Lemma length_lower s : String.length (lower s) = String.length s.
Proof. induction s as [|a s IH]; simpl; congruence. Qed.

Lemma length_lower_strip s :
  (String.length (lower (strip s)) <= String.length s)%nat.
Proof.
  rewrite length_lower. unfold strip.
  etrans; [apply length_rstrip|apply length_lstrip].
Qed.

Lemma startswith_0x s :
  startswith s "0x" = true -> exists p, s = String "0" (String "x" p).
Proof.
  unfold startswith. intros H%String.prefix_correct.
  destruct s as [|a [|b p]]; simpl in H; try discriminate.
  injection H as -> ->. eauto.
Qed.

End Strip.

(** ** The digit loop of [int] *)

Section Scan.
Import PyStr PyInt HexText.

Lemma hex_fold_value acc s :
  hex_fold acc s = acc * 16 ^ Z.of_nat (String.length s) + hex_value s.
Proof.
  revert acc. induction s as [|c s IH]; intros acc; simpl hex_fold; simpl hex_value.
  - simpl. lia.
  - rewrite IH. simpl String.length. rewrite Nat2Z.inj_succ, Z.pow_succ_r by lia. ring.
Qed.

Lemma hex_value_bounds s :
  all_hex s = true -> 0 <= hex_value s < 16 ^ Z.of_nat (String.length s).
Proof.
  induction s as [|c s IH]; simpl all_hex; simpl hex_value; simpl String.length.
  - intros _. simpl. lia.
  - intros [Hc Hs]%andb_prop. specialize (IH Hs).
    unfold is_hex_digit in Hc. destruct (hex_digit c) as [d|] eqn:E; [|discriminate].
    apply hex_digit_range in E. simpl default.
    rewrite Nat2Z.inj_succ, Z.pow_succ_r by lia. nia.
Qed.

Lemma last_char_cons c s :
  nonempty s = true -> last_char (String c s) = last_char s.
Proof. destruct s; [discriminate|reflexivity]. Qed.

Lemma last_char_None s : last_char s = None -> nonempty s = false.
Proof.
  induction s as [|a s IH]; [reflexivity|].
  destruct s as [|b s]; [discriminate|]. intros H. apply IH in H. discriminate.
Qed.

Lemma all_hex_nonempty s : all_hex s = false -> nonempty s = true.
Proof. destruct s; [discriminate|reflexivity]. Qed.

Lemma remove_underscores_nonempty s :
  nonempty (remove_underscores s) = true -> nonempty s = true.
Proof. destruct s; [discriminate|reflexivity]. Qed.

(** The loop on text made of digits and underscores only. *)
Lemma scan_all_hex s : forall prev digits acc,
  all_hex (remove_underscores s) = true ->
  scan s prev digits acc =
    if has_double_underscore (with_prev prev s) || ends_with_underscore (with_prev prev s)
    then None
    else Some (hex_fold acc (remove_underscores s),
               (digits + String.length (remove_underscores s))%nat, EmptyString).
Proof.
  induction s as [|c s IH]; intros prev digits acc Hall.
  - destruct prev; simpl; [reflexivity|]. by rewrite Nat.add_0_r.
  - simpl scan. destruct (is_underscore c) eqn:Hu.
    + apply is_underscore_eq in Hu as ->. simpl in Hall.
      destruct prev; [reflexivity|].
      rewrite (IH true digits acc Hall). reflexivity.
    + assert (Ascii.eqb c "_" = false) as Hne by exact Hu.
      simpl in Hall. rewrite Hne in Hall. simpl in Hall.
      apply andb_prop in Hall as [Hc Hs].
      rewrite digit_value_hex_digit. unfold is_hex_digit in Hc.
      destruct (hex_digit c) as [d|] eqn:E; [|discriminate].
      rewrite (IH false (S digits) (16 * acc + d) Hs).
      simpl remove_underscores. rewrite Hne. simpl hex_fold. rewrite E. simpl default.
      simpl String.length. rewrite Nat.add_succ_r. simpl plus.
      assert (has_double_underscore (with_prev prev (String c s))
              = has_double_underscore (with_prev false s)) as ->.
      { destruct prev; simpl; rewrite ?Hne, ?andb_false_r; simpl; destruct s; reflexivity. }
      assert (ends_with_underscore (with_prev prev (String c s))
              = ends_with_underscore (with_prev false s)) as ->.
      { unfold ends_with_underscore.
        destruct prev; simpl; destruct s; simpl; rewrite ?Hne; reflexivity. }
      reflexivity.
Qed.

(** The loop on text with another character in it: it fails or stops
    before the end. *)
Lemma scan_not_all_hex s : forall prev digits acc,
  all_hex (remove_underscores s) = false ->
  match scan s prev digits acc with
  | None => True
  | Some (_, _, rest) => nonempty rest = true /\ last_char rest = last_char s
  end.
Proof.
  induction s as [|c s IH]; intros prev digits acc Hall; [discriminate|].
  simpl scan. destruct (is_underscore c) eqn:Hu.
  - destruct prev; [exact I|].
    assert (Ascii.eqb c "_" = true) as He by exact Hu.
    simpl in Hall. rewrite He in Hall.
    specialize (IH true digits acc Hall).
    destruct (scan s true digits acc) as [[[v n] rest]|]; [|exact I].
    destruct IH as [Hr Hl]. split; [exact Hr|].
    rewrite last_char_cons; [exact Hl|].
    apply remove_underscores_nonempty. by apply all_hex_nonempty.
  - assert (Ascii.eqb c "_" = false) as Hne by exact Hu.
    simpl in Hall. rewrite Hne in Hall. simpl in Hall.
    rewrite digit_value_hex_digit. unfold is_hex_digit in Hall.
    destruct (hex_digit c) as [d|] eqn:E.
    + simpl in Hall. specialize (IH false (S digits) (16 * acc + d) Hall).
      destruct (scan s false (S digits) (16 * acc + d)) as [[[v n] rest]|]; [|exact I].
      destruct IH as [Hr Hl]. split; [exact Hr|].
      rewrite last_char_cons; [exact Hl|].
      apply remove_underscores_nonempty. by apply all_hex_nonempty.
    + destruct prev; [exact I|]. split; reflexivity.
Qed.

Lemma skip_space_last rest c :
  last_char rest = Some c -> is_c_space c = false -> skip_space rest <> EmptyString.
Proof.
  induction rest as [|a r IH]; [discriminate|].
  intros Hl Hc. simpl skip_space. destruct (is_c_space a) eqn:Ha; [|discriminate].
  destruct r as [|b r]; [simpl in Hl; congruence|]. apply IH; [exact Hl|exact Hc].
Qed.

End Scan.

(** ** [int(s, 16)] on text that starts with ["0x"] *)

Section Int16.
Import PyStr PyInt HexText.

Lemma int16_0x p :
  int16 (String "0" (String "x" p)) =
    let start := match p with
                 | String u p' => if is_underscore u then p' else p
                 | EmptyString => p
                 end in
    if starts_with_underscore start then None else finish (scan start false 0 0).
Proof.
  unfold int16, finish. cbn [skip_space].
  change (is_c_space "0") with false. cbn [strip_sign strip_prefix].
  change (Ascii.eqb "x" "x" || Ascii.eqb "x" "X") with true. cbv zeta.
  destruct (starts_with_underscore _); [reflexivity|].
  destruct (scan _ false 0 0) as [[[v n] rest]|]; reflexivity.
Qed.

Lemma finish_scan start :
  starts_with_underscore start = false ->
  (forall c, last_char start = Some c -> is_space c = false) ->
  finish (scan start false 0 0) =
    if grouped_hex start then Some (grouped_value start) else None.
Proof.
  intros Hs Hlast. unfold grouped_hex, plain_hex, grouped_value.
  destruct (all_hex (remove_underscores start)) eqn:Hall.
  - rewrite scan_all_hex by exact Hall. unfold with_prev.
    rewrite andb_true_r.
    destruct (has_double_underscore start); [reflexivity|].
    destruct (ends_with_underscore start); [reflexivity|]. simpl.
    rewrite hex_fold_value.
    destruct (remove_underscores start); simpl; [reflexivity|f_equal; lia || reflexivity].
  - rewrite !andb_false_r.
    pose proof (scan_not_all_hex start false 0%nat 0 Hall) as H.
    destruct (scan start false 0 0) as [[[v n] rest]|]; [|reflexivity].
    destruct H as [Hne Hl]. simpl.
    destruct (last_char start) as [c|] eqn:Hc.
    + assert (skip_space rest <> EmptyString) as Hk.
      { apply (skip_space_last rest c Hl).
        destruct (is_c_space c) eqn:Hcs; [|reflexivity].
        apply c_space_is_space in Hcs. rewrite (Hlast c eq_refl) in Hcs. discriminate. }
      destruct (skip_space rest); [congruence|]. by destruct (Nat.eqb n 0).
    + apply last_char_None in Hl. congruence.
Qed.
...
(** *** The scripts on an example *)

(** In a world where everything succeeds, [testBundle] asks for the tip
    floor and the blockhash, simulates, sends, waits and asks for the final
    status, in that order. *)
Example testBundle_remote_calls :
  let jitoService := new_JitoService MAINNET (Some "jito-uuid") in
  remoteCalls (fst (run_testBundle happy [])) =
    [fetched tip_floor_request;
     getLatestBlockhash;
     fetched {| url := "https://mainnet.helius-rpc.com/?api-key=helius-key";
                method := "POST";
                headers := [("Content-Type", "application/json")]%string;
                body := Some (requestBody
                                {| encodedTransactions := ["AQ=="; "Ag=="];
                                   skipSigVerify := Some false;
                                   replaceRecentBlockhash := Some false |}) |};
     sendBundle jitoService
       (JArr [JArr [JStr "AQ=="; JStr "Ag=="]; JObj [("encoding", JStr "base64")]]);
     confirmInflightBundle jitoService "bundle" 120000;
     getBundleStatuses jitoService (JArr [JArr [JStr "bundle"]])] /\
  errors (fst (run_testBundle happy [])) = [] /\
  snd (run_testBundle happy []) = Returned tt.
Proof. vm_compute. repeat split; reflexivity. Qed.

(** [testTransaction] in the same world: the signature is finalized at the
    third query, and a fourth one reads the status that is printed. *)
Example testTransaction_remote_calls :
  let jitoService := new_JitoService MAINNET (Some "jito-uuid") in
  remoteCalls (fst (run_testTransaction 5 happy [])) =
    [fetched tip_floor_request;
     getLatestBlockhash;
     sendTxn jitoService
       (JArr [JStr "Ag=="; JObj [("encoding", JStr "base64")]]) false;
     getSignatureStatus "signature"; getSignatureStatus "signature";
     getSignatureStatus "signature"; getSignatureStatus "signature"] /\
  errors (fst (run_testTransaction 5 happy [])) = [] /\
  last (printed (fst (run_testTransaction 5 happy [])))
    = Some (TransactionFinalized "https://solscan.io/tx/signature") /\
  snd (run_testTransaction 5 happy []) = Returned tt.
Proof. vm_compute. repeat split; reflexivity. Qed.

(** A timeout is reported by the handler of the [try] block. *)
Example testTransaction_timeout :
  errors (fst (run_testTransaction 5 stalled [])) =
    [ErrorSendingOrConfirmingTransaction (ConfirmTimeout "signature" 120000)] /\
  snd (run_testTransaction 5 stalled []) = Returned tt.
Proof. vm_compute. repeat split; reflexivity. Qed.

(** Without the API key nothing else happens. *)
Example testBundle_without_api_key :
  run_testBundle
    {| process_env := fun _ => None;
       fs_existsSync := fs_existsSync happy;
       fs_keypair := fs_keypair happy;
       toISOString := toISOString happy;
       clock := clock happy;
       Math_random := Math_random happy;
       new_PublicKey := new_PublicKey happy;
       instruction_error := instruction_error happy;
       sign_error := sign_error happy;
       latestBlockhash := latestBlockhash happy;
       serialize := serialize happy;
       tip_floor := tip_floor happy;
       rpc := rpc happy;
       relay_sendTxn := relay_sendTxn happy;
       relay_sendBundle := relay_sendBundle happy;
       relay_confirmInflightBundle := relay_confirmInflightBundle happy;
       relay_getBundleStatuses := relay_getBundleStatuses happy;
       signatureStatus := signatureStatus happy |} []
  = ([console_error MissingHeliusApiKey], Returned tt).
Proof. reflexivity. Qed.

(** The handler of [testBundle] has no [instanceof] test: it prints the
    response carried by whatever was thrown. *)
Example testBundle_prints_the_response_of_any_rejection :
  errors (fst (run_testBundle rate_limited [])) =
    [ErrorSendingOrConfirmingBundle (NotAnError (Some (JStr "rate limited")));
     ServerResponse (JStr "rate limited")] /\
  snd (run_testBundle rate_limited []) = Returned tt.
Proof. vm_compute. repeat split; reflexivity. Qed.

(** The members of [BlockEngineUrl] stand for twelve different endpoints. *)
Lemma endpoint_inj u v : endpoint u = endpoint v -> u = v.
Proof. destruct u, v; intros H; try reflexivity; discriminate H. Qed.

• Exercise: Copy each line above that has the word "https".

• Task solution:
     fetched {| url := "https://mainnet.helius-rpc.com/?api-key=helius-key";
    = Some (TransactionFinalized "https://solscan.io/tx/signature") /\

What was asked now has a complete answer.